Variables (fields loc : list (string * json)).
Variables (value url isNoteOnly text note : json).
Hypothesis Hlocation : dict_get fields "location" = Some (JDict loc).
Hypothesis Hvalue : dict_get loc "value" = Some value.
Hypothesis Hurl : dict_get loc "url" = Some url.
Hypothesis HisNoteOnly : dict_get fields "isNoteOnly" = Some isNoteOnly.
Hypothesis Htext : dict_get fields "text" = Some text.
Hypothesis Hnote : dict_get fields "note" = Some note.
Hypothesis Hnote_only : truthy isNoteOnly = true.
Hypothesis Hno_text : eq_str text "" = true.
Hypothesis Hno_note : note = JNull \/ note = JStr "".

Lemma silent_entry_renders_nothing : single_entry_to_md (JDict fields) = Ok "".
Proof.
  unfold single_entry_to_md, getitem, py_and, bind.
  known_fields. simpl. known_fields. rewrite Hnote_only, Hno_text. simpl.
  known_fields. destruct Hno_note as [-> | ->]; reflexivity.
Qed.

(** C4 (amended): a note-only entry with empty text, location fields and
    a [note] key holding null or the empty string renders to the empty
    string, and a document renders the same with or without it, in both
    sections and for either value of the flag; alone in a document that
    has its title and authors it lets the transformer return. *)
Theorem silent_entry_contributes_nothing :
  single_entry_to_md (JDict fields) = Ok ""
  /\ (forall (doc doc' : list (string * json)) (pre post : list json) (flag : bool),
        dict_get doc "title" = dict_get doc' "title" ->
        dict_get doc "authors" = dict_get doc' "authors" ->
        dict_get doc "highlights" = Some (JList (pre ++ JDict fields :: post)) ->
        dict_get doc' "highlights" = Some (JList (pre ++ post)) ->
        kindle_to_md (JDict doc) flag = kindle_to_md (JDict doc') flag)
  /\ (forall (doc : list (string * json)) (title authors : json) (flag : bool),
        dict_get doc "title" = Some title ->
        dict_get doc "authors" = Some authors ->
        dict_get doc "highlights" = Some (JList [JDict fields]) ->
        exists md, kindle_to_md (JDict doc) flag = Ok md).
Proof.
  pose proof silent_entry_renders_nothing as Hsilent.
  assert (Hget : getitem (JDict fields) "note" = Ok note)
    by (unfold getitem; now rewrite Hnote).
  split; [exact Hsilent|]. split.
  - intros doc doc' pre post flag Ht Ha Hh Hh'.
    pose proof (with_notes_silent _ _ pre post Hget Hsilent) as Hkept.
    unfold kindle_to_md, getitem. rewrite Ht, Ha, Hh, Hh'.
    destruct (dict_get doc' "title") as [t|]; [|reflexivity].
    destruct (dict_get doc' "authors") as [a|]; [|reflexivity].
    simpl. destruct flag; simpl;
      [|now apply for_highlights_insert_silent].
    destruct (with_notes (pre ++ JDict fields :: post)) as [kept'|x'],
             (with_notes (pre ++ post)) as [kept|x]; simpl; try contradiction.
    + rewrite Hkept. destruct (for_highlights _ kept) as [md|x]; simpl;
        [now apply for_highlights_insert_silent | reflexivity].
    + subst x'. destruct x; reflexivity.
  - intros doc title authors flag Ht Ha Hh.
    unfold kindle_to_md, getitem. rewrite Ht, Ha, Hh. simpl.
    destruct flag; simpl; rewrite ?Hnote; simpl.
    + destruct (is_not_None note); simpl; rewrite ?Hsilent; simpl; eauto.
    + rewrite Hsilent. simpl. eauto.
Qed.

End SilentEntry.

(** ** A document without [highlights] *)

Section MissingHighlights.

Variable doc : list (string * json).
Variables title authors : json.
Hypothesis Htitle : dict_get doc "title" = Some title.
Hypothesis Hauthors : dict_get doc "authors" = Some authors.
Hypothesis Hmissing : dict_get doc "highlights" = None.

(** With the notes section on, the guarded subscript turns the missing
    key into the malformed-data error. *)
Lemma missing_highlights_notes_on :
  kindle_to_md (JDict doc) true
  = Raise (MisformattedKindleData (Some "Kindle export missing expected fields.")).
Proof.
  unfold kindle_to_md, getitem. rewrite Htitle, Hauthors, Hmissing. reflexivity.
Qed.

(** C9: with the notes section off, a document that has its title and
    authors but no [highlights] key makes the transformer raise the plain
    [KeyError] of the unguarded subscript; that is not the malformed-data
    error, and the top level does not catch it. *)
Theorem missing_highlights_notes_off :
  kindle_to_md (JDict doc) false = Raise (KeyError "highlights")
  /\ (forall m, KeyError "highlights" <> MisformattedKindleData m)
  /\ caught (KeyError "highlights") = None.
Proof.
  split; [|split; [discriminate | reflexivity]].
  unfold kindle_to_md, getitem. rewrite Htitle, Hauthors, Hmissing. reflexivity.
Qed.

End MissingHighlights.

(** C5: on [{"title":"T","authors":"A"}] the transformer raises the
    malformed-data error when the notes section is on, and a [KeyError]
    when it is off. *)
Theorem kindle_to_md_document_without_highlights :
  kindle_to_md document_without_highlights true
  = Raise (MisformattedKindleData (Some "Kindle export missing expected fields."))
  /\ kindle_to_md document_without_highlights false = Raise (KeyError "highlights").
Proof. split; reflexivity. Qed.

(** ** The writer *)

(** C7 (amended): when the write meets no failure, the writer without a
    path appends the text and one newline to standard output and leaves
    the files alone, and the writer with a path that can be opened binds
    the path to exactly the text, whatever the path held before, and
    leaves standard output alone.  When the path cannot be opened nothing
    changes and the exception of [open] is raised; when the write fails
    the destination holds what was delivered before the failure, nothing
    if the text could not be encoded, and the exception is raised. *)
Theorem write_output_destinations (output_text : string) (w : world) :
  (write_error None output_text = None ->
   write_output output_text None w
   = (World (files w) (stdout w +:+ output_text +:+ nl), None))
  /\ (forall path : string,
        open_error path Writing = None ->
        write_error (Some path) output_text = None ->
        write_output output_text (Some path) w
        = (World (<[path := output_text]> (files w)) (stdout w), None)
        /\ files (fst (write_output output_text (Some path) w)) !! path
           = Some output_text)
  /\ (forall (path : string) (error : exn),
        open_error path Writing = Some error ->
        write_output output_text (Some path) w = (w, Some error))
  /\ (forall (path : string) (error : exn) (delivered : string),
        open_error path Writing = None ->
        write_error (Some path) output_text = Some (error, delivered) ->
        write_output output_text (Some path) w
        = (World (<[path := delivered]> (files w)) (stdout w), Some error))
  /\ (forall (error : exn) (delivered : string),
        write_error None output_text = Some (error, delivered) ->
        write_output output_text None w
        = (World (files w) (stdout w +:+ delivered), Some error)).
Proof.
  unfold write_output. split; [|split; [|split; [|split]]].
  - intros Hwrite. now rewrite Hwrite.
  - intros path Hopen Hwrite. rewrite Hopen, Hwrite. split; [reflexivity|].
    simpl. apply lookup_insert_eq.
  - intros path error Hopen. now rewrite Hopen.
  - intros path error delivered Hopen Hwrite. now rewrite Hopen, Hwrite.
  - intros error delivered Hwrite. now rewrite Hwrite.
Qed.

(** ** Whole runs *)

Lemma main_raises (argv : list string) (w : world) (input_filename : string)
    (output_filename : option string) (text : string) (d : json) (error : exn) :
  parse_command_line_arguments argv = Ok (input_filename, output_filename) ->
  files w !! input_filename = Some text ->
  json_loads text = Ok d ->
  kindle_to_md d true = Raise error ->
  main argv w = match caught error with
                | Some message => (Exited 1, show_help (Some message) w)
                | None => (Uncaught error, w)
                end.
Proof.
  intros Hargs Hfile Hjson Hmd. unfold main, parse_json_file.
  rewrite Hargs. simpl. rewrite Hfile, Hjson. simpl. rewrite Hmd. reflexivity.
Qed.

(** ** A contradictory entry ends the run *)

Lemma contradictory_entry_raises (e : json) :
  is_contradictory e = true -> exists x, single_entry_to_md e = Raise x.
Proof.
  destruct e as [| | | | | |fields]; try discriminate.
  unfold is_contradictory, contradictory, single_entry_to_md, getitem, py_and, bind.
  destruct (dict_get fields "isNoteOnly") as [isNoteOnly|]; [|discriminate].
  destruct (dict_get fields "text") as [text|]; [|discriminate].
  destruct (truthy isNoteOnly), (eq_str text ""); try discriminate; intros _;
    destruct (dict_get fields "location") as [[| | | | | |loc]|]; simpl; eauto;
    destruct (dict_get loc "value"); simpl; eauto;
    destruct (dict_get loc "url"); simpl; eauto.
Qed.

Lemma shaped_entry_raises_malformed (e : json) (x : exn) :
  entry_shaped e = true -> single_entry_to_md e = Raise x ->
  exists m, x = MisformattedKindleData m.
Proof.
  destruct e as [| | | | | |fields]; try discriminate.
  unfold entry_shaped, single_entry_to_md, getitem, py_and, bind.
  destruct (dict_get fields "location") as [[| | | | | |loc]|];
    try discriminate; intros _; simpl; [|intros [= <-]; eauto].
  destruct (dict_get loc "value"); simpl; [|intros [= <-]; eauto].
  destruct (dict_get loc "url"); simpl; [|intros [= <-]; eauto].
  destruct (dict_get fields "isNoteOnly") as [isNoteOnly|]; simpl; [|intros [= <-]; eauto].
  destruct (dict_get fields "text") as [text|]; simpl;
    [|destruct (truthy isNoteOnly); simpl; intros [= <-]; eauto].
  destruct (dict_get fields "note") as [note|]; simpl;
    destruct (truthy isNoteOnly), (eq_str text ""); simpl;
    try (intros [= <-]; eauto);
    destruct (truthy note), (eq_str note ""); simpl; try discriminate.
Qed.

Lemma for_highlights_contradictory (es : list json) : forall acc,
  Exists (fun e => is_contradictory e = true) es ->
  exists x, for_highlights acc es = Raise x.
Proof.
  induction es as [|e es IH]; intros acc Hex; [inversion Hex|].
  simpl. destruct (single_entry_to_md e) as [md|x] eqn:He; simpl; [|eauto].
  inversion Hex as [? ? Hc|? ? Hrest]; subst.
  - destruct (contradictory_entry_raises e Hc) as [x Hx]. congruence.
  - now apply IH.
Qed.

Lemma for_highlights_shaped (es : list json) : forall acc x,
  Forall (fun e => entry_shaped e = true) es ->
  for_highlights acc es = Raise x ->
  exists m, x = MisformattedKindleData m.
Proof.
  induction es as [|e es IH]; intros acc x Hall; [discriminate|].
  inversion Hall as [|? ? He Hes]; subst. simpl.
  destruct (single_entry_to_md e) as [md|y] eqn:Hy; simpl.
  - now apply IH.
  - intros [= <-]. exact (shaped_entry_raises_malformed e y He Hy).
Qed.

Lemma with_notes_shaped (es : list json) :
  Forall (fun e => entry_shaped e = true) es ->
  match with_notes es with
  | Ok kept => Forall (fun e => entry_shaped e = true) kept
  | Raise (KeyError _) => True
  | Raise _ => False
  end.
Proof.
  induction 1 as [|e es He Hes IH]; simpl; [constructor|].
  destruct e as [| | | | | |fields]; try discriminate. unfold getitem at 1.
  destruct (dict_get fields "note") as [note|]; simpl; [|exact I].
  destruct (with_notes es) as [kept|x]; simpl; [|exact IH].
  destruct (is_not_None note); [constructor; assumption | exact IH].
Qed.

Section ContradictoryDocument.

Variable doc : list (string * json).
Variable entries : list json.
Hypothesis Hhighlights : dict_get doc "highlights" = Some (JList entries).
Hypothesis Hcontradictory : Exists (fun e => is_contradictory e = true) entries.

Lemma contradictory_document_raises (flag : bool) :
  exists x, kindle_to_md (JDict doc) flag = Raise x.
Proof.
  unfold kindle_to_md, getitem. rewrite Hhighlights.
  destruct (dict_get doc "title"); simpl; eauto.
  destruct (dict_get doc "authors"); simpl; eauto.
  destruct flag; simpl; [|now apply for_highlights_contradictory].
  destruct (with_notes entries) as [kept|[]]; simpl; eauto.
  destruct (for_highlights _ kept); simpl; eauto.
  now apply for_highlights_contradictory.
Qed.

___

_WHAT TO DO_. The reply should hold only the lines from the top of the records through the line that has "(forall (doc doc'", each one exact.

_EXERCISE RESPONSE_.
Variables (fields loc : list (string * json)).
Variables (value url isNoteOnly text note : json).
Hypothesis Hlocation : dict_get fields "location" = Some (JDict loc).
Hypothesis Hvalue : dict_get loc "value" = Some value.
Hypothesis Hurl : dict_get loc "url" = Some url.
Hypothesis HisNoteOnly : dict_get fields "isNoteOnly" = Some isNoteOnly.
Hypothesis Htext : dict_get fields "text" = Some text.
Hypothesis Hnote : dict_get fields "note" = Some note.
Hypothesis Hnote_only : truthy isNoteOnly = true.
Hypothesis Hno_text : eq_str text "" = true.
Hypothesis Hno_note : note = JNull \/ note = JStr "".

Lemma silent_entry_renders_nothing : single_entry_to_md (JDict fields) = Ok "".
Proof.
  unfold single_entry_to_md, getitem, py_and, bind.
  known_fields. simpl. known_fields. rewrite Hnote_only, Hno_text. simpl.
  known_fields. destruct Hno_note as [-> | ->]; reflexivity.
Qed.

(** C4 (amended): a note-only entry with empty text, location fields and
    a [note] key holding null or the empty string renders to the empty
    string, and a document renders the same with or without it, in both
    sections and for either value of the flag; alone in a document that
    has its title and authors it lets the transformer return. *)
Theorem silent_entry_contributes_nothing :
  single_entry_to_md (JDict fields) = Ok ""
  /\ (forall (doc doc' : list (string * json)) (pre post : list json) (flag : bool),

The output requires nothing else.